- **Your instructions**
From the line with "if basePtr =?" to the last line of the data below, repeat every line exactly and add nothing.

[Collected data]
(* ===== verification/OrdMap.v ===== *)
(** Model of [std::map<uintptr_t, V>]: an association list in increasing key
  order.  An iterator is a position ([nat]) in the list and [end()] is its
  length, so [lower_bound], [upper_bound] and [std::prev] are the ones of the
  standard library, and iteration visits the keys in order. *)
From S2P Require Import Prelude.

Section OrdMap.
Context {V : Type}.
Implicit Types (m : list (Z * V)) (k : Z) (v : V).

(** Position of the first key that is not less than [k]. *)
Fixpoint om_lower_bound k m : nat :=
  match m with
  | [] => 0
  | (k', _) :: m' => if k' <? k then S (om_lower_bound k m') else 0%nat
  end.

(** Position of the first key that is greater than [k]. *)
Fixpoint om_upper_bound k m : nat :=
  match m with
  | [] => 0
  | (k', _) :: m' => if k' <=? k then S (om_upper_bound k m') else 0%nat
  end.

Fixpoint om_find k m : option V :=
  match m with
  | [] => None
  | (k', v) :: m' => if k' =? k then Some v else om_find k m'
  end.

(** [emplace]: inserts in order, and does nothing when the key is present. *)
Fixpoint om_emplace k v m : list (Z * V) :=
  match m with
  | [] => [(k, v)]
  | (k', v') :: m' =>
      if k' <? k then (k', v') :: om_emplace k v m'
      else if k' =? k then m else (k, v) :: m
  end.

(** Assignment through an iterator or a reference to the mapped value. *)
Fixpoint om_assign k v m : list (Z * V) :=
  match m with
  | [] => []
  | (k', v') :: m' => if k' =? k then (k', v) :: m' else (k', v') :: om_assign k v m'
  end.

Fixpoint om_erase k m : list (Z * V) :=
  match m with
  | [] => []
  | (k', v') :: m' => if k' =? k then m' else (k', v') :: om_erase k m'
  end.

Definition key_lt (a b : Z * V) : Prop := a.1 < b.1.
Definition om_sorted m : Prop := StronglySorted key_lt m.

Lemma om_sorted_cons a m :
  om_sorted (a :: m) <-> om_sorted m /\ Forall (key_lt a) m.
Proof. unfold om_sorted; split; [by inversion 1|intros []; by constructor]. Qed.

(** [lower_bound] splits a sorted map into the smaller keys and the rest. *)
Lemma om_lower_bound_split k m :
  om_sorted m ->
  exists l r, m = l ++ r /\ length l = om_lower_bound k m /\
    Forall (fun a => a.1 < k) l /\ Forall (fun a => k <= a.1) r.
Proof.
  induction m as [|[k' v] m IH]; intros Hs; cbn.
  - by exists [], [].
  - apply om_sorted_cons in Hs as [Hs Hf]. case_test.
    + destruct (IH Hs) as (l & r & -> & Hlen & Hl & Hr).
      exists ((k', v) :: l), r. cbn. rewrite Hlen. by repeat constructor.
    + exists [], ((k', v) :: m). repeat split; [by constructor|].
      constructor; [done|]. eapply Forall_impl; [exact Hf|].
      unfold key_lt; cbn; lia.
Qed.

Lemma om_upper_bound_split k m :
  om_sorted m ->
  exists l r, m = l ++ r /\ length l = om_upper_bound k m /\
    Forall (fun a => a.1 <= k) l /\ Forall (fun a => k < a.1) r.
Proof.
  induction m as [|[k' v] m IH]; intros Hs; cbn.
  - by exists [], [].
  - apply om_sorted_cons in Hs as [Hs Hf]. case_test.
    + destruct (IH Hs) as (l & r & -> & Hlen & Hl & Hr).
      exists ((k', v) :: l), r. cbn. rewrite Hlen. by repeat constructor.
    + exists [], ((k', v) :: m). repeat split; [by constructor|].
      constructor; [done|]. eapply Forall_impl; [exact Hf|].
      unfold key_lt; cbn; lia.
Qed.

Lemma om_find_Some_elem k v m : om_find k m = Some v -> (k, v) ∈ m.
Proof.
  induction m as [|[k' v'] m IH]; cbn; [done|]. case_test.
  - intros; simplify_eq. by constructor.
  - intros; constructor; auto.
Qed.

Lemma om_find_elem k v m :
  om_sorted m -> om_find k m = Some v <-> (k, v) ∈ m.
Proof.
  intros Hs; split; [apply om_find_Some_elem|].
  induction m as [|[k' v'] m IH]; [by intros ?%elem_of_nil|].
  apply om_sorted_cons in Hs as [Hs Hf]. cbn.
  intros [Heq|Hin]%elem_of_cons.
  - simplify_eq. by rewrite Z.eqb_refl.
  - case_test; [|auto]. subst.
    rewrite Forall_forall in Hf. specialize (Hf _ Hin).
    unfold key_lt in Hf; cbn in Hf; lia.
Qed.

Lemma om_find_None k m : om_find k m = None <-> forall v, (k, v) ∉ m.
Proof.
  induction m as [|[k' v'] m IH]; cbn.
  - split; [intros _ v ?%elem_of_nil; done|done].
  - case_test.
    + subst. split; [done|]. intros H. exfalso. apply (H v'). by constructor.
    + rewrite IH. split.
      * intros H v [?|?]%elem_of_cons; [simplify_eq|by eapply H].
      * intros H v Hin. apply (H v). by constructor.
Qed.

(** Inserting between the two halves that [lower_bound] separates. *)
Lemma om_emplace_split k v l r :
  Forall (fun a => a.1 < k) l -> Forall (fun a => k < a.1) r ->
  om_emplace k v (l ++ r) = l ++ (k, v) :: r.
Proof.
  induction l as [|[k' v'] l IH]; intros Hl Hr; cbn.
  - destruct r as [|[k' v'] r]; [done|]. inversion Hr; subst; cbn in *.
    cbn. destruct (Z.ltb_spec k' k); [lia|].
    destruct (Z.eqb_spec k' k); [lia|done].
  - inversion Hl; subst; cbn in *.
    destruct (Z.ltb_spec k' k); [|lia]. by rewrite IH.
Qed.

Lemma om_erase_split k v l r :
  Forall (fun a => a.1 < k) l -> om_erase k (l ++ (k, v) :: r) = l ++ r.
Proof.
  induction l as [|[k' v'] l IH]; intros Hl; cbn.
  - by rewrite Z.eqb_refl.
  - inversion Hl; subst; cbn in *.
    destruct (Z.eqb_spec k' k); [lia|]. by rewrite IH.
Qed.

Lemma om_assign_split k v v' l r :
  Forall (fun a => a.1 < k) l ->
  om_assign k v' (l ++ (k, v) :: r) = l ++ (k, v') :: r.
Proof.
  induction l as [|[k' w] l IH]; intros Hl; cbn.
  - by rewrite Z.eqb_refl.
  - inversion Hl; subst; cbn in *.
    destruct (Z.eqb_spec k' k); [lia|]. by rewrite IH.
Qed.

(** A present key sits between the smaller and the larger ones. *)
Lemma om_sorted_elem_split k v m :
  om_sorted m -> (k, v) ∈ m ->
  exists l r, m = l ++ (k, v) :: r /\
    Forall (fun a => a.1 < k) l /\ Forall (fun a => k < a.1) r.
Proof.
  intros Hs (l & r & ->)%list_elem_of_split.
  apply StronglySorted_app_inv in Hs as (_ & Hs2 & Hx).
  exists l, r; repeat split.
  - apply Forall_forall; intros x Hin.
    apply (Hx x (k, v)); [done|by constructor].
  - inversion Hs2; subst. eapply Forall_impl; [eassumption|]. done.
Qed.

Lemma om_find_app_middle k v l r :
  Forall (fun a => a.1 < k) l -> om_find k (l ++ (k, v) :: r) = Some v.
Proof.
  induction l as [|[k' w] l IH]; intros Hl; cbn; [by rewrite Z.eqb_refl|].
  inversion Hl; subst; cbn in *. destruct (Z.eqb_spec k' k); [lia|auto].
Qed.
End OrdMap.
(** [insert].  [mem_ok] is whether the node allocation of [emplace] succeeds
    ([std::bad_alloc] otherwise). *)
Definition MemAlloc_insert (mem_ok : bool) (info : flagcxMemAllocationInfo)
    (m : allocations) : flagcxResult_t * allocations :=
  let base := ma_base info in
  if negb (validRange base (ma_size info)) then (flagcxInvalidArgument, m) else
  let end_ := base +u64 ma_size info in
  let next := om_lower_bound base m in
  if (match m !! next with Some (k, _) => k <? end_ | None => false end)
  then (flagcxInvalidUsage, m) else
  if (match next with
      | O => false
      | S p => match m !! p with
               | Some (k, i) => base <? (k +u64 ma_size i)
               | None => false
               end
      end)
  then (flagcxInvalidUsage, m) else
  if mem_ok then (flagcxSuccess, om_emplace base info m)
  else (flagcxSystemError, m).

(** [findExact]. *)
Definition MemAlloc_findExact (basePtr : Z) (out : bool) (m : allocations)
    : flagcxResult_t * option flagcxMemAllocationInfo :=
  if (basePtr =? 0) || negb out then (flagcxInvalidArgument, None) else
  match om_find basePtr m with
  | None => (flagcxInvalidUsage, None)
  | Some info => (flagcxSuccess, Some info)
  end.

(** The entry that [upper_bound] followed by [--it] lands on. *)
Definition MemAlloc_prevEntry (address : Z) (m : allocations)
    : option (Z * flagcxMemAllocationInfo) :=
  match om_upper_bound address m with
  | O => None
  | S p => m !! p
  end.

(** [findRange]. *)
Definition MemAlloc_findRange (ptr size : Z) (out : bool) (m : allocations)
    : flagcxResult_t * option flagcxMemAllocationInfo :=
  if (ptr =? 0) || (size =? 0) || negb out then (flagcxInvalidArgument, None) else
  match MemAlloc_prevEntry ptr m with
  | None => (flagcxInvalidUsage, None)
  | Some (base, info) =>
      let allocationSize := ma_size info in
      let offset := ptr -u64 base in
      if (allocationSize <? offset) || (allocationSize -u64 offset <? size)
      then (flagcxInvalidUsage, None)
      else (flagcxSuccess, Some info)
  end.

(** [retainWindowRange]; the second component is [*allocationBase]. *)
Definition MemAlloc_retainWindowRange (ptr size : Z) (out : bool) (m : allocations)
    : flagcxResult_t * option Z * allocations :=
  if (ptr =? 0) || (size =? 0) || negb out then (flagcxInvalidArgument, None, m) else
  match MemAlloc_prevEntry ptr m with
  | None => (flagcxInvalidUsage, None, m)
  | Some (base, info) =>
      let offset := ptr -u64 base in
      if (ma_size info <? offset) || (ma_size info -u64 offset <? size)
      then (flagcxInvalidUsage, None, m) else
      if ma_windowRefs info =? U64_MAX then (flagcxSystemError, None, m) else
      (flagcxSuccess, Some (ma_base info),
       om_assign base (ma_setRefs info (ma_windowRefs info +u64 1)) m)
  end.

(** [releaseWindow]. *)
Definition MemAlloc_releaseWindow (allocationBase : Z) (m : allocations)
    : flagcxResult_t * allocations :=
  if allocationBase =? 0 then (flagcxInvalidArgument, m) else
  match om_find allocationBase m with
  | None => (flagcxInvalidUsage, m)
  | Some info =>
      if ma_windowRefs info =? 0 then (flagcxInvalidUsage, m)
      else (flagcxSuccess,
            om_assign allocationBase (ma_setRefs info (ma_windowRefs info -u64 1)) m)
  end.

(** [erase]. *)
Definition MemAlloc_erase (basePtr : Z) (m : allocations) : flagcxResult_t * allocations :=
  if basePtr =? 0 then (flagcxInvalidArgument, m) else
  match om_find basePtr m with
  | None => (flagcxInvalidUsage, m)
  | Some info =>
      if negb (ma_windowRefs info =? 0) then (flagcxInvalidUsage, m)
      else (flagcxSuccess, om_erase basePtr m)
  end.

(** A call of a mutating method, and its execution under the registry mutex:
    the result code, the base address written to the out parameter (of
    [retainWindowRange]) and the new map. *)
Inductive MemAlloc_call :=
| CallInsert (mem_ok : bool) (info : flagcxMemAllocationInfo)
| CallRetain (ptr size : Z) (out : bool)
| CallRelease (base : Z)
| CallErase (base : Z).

- **Solution for this problem**
  if basePtr =? 0 then (flagcxInvalidArgument, m) else
  match om_find basePtr m with
  | None => (flagcxInvalidUsage, m)
  | Some info =>
      if negb (ma_windowRefs info =? 0) then (flagcxInvalidUsage, m)
      else (flagcxSuccess, om_erase basePtr m)
  end.

(** A call of a mutating method, and its execution under the registry mutex:
    the result code, the base address written to the out parameter (of
    [retainWindowRange]) and the new map. *)
Inductive MemAlloc_call :=
| CallInsert (mem_ok : bool) (info : flagcxMemAllocationInfo)
| CallRetain (ptr size : Z) (out : bool)
| CallRelease (base : Z)
| CallErase (base : Z).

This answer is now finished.